In the records below, find the line that contains "w' = heap w ++ [c]" and the line that contains "- destruct (construct_circuit". Set down exactly those lines and every line between them, and nothing more.

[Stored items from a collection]
★ ★ ★ ★
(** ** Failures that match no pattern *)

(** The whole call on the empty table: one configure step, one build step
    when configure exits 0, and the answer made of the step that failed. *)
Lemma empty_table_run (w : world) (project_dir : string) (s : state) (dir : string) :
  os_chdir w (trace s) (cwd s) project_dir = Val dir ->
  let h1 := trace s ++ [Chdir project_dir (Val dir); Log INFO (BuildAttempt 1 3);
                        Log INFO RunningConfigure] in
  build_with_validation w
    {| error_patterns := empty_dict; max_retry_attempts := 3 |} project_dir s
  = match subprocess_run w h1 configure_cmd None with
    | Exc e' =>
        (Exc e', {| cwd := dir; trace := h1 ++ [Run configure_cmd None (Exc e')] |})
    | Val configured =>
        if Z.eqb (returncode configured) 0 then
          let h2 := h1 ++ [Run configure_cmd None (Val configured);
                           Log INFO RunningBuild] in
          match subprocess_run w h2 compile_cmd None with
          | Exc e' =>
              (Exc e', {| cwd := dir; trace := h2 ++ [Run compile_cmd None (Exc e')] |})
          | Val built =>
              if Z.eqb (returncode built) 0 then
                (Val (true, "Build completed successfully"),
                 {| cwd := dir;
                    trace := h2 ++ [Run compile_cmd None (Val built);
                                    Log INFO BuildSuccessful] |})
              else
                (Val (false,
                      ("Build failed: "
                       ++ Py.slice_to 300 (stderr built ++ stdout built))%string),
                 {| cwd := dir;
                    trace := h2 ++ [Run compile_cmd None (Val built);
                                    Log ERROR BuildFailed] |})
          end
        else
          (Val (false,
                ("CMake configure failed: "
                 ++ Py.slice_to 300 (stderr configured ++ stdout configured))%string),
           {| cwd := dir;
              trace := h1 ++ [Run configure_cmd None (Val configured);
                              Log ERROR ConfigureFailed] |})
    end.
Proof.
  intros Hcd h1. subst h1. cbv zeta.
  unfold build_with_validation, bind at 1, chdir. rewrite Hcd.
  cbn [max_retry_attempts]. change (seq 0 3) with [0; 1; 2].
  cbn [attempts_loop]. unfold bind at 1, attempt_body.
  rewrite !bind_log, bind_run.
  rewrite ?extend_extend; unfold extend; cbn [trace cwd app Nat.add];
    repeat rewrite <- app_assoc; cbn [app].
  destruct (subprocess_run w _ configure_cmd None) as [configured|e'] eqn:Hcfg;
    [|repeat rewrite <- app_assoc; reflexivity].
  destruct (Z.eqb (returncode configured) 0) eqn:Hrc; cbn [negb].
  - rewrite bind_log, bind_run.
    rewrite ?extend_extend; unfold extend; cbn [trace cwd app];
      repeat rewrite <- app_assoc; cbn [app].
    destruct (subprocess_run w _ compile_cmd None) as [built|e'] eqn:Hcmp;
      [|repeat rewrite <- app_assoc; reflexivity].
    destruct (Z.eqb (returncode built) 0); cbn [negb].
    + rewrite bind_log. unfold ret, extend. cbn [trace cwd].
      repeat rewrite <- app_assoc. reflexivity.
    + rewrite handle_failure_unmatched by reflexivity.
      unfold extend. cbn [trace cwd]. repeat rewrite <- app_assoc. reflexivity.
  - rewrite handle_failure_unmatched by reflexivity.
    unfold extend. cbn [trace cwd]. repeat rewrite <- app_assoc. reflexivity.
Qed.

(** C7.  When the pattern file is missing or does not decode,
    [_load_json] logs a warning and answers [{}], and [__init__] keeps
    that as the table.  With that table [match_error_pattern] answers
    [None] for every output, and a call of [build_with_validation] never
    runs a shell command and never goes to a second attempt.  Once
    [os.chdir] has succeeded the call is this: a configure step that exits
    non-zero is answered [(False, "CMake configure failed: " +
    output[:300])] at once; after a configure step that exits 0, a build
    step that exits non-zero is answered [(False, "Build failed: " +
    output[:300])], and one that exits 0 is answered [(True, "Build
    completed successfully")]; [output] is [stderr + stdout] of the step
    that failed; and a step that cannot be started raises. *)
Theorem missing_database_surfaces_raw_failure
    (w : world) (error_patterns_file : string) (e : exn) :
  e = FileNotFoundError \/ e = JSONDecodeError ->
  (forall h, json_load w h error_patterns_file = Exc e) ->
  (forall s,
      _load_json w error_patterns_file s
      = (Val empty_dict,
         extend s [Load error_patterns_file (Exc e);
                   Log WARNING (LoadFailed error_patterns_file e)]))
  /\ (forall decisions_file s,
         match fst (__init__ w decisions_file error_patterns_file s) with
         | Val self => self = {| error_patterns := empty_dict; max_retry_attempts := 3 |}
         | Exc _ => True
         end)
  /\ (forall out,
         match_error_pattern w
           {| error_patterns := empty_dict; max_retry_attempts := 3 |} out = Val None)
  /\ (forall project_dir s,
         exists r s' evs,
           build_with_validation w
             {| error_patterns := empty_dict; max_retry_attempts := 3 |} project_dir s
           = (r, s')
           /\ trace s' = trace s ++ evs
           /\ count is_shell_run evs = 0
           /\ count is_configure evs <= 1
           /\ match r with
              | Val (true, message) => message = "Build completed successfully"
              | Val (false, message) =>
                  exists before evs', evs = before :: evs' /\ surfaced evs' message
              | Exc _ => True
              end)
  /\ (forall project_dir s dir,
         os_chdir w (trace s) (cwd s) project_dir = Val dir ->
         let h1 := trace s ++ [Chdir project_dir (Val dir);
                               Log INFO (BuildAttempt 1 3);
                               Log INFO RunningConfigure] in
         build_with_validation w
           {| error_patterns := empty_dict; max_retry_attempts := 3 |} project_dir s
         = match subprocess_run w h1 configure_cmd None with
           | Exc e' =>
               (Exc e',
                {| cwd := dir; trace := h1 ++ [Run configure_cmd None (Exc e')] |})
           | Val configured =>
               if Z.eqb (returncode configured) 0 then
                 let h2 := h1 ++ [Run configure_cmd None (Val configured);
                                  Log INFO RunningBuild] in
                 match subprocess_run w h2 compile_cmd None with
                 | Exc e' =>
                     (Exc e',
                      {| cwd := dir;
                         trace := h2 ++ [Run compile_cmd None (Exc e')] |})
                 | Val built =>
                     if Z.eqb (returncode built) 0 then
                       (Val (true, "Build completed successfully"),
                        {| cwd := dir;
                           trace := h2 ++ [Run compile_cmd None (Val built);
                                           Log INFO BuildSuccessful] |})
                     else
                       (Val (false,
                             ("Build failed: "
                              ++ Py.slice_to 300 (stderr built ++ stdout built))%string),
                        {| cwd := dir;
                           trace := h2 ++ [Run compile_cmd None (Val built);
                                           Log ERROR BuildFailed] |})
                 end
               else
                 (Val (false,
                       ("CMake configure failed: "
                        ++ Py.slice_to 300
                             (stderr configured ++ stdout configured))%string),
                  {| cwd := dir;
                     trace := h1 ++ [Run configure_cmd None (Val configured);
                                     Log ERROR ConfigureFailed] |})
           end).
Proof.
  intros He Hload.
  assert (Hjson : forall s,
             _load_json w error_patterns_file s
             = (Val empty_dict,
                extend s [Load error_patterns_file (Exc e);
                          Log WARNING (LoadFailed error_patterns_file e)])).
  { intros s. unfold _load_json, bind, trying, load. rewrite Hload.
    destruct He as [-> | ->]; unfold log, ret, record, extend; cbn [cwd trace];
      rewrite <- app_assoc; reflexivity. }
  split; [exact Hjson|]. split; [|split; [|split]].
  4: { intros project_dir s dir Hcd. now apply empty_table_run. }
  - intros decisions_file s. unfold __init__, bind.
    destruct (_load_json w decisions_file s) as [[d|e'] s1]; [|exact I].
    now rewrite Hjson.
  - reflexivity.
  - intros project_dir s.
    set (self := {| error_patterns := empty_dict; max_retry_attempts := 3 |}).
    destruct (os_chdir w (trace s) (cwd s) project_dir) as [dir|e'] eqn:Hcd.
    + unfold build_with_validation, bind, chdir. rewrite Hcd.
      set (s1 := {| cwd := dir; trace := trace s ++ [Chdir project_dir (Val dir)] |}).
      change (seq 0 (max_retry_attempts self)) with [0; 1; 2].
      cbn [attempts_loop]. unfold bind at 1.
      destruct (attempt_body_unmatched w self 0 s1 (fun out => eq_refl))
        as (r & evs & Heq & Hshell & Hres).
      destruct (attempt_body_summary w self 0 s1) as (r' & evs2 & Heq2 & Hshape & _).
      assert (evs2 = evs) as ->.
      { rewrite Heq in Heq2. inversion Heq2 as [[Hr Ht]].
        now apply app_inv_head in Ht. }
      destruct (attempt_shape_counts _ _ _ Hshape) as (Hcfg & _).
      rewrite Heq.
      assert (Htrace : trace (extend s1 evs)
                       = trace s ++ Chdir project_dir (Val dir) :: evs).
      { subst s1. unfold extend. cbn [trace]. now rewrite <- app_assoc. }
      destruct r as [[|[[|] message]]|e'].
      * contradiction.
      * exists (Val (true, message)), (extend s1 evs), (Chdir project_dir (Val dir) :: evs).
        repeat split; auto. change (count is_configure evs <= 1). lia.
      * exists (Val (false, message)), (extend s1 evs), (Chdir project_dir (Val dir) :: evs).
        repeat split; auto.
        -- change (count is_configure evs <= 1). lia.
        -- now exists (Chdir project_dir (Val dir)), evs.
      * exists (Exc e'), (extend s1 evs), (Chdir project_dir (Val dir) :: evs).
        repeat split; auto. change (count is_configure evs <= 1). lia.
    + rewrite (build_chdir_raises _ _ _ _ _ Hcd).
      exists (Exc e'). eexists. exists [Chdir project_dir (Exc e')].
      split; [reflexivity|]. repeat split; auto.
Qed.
★ ★ ★ ★
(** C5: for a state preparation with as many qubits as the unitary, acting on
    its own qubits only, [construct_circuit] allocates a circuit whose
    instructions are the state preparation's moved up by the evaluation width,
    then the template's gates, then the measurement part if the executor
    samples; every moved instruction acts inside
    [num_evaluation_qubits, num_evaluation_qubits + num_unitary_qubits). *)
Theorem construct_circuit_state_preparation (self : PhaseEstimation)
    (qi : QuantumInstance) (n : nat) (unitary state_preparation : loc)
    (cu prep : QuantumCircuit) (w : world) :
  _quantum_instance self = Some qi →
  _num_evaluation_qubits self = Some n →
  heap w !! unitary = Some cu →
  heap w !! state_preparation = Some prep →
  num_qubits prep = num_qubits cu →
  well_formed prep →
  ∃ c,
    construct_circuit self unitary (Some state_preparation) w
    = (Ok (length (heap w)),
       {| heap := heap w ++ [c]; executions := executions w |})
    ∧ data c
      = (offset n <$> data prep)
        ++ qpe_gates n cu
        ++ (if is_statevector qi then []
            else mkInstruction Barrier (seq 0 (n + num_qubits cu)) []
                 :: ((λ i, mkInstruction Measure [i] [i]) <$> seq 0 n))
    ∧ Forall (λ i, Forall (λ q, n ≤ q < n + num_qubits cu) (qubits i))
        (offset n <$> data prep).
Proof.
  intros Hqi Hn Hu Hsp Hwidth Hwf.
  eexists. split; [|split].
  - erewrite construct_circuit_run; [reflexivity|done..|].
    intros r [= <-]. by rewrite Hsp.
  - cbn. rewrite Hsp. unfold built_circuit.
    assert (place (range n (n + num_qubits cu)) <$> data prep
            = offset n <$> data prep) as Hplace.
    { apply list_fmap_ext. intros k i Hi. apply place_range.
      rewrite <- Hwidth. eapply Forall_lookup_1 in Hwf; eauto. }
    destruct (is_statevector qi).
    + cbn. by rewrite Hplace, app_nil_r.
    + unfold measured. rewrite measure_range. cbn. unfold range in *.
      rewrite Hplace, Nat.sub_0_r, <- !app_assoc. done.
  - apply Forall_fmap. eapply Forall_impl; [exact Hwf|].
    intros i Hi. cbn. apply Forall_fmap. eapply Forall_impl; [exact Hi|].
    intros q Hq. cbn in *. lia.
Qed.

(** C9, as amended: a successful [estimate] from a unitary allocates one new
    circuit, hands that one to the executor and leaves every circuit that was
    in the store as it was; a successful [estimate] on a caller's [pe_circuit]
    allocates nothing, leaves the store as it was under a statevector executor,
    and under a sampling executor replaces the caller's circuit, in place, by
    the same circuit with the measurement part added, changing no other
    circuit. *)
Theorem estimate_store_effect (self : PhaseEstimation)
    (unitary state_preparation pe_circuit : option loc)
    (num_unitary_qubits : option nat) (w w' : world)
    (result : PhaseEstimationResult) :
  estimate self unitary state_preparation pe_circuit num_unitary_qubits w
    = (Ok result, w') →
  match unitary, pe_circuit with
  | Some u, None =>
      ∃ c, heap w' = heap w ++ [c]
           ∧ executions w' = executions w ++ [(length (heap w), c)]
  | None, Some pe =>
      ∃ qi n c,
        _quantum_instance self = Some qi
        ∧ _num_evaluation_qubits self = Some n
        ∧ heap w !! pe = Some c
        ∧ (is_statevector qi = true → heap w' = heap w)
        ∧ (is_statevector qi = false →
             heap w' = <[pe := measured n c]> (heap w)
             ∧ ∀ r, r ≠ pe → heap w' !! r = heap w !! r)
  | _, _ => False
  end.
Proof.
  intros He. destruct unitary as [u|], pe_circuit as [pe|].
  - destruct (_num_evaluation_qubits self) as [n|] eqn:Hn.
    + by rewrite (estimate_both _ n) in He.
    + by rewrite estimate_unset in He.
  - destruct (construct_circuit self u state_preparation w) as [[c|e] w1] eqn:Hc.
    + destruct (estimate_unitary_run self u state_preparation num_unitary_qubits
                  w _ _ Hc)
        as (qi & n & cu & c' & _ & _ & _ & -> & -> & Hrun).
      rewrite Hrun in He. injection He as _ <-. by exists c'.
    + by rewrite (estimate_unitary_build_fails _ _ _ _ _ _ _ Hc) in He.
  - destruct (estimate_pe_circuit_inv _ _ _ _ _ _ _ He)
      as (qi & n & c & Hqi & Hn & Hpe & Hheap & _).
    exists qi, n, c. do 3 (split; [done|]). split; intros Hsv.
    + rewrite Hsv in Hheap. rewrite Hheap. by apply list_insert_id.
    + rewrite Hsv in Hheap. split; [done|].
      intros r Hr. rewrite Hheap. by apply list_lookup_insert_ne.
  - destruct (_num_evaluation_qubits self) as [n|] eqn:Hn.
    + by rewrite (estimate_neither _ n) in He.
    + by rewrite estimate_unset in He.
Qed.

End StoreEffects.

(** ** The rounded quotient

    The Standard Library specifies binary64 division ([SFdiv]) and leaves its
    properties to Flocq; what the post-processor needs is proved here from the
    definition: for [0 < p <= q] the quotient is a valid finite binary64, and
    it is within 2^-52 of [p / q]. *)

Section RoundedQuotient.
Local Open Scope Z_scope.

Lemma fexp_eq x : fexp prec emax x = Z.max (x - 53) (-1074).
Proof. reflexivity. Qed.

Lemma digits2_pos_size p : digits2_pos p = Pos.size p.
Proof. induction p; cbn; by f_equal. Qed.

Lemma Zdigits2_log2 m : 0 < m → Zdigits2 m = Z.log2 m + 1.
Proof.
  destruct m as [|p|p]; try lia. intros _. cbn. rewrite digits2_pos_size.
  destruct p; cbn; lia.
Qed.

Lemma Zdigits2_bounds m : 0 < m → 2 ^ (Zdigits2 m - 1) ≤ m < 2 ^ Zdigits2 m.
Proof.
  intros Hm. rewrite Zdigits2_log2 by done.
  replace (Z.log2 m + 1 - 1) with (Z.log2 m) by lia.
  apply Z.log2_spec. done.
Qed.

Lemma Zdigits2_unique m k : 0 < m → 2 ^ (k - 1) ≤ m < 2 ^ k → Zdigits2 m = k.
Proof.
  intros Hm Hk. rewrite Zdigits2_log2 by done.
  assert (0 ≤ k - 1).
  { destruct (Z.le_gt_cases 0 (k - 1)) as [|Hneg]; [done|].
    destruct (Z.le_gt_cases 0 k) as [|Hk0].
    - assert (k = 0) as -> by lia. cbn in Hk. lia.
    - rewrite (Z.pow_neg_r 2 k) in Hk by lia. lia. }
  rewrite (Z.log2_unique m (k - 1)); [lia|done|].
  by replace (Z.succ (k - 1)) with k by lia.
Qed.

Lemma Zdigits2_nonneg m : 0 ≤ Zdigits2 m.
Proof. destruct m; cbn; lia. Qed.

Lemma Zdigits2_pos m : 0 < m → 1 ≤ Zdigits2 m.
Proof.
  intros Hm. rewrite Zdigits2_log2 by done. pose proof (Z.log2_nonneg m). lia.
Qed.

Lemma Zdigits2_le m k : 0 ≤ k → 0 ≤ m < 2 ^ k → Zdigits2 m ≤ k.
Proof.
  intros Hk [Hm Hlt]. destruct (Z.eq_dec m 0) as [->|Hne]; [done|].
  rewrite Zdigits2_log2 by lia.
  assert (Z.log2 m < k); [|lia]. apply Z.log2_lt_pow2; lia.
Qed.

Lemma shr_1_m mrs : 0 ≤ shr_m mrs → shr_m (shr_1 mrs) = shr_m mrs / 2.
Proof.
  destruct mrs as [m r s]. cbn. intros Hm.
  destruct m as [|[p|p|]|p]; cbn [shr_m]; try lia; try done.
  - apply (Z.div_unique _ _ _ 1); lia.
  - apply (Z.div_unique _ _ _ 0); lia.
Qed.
★ ★ ★ ★
(Output)
      ∃ c, heap w' = heap w ++ [c]
           ∧ executions w' = executions w ++ [(length (heap w), c)]
  | None, Some pe =>
      ∃ qi n c,
        _quantum_instance self = Some qi
        ∧ _num_evaluation_qubits self = Some n
        ∧ heap w !! pe = Some c
        ∧ (is_statevector qi = true → heap w' = heap w)
        ∧ (is_statevector qi = false →
             heap w' = <[pe := measured n c]> (heap w)
             ∧ ∀ r, r ≠ pe → heap w' !! r = heap w !! r)
  | _, _ => False
  end.
Proof.
  intros He. destruct unitary as [u|], pe_circuit as [pe|].
  - destruct (_num_evaluation_qubits self) as [n|] eqn:Hn.
    + by rewrite (estimate_both _ n) in He.
    + by rewrite estimate_unset in He.
  - destruct (construct_circuit self u state_preparation w) as [[c|e] w1] eqn:Hc.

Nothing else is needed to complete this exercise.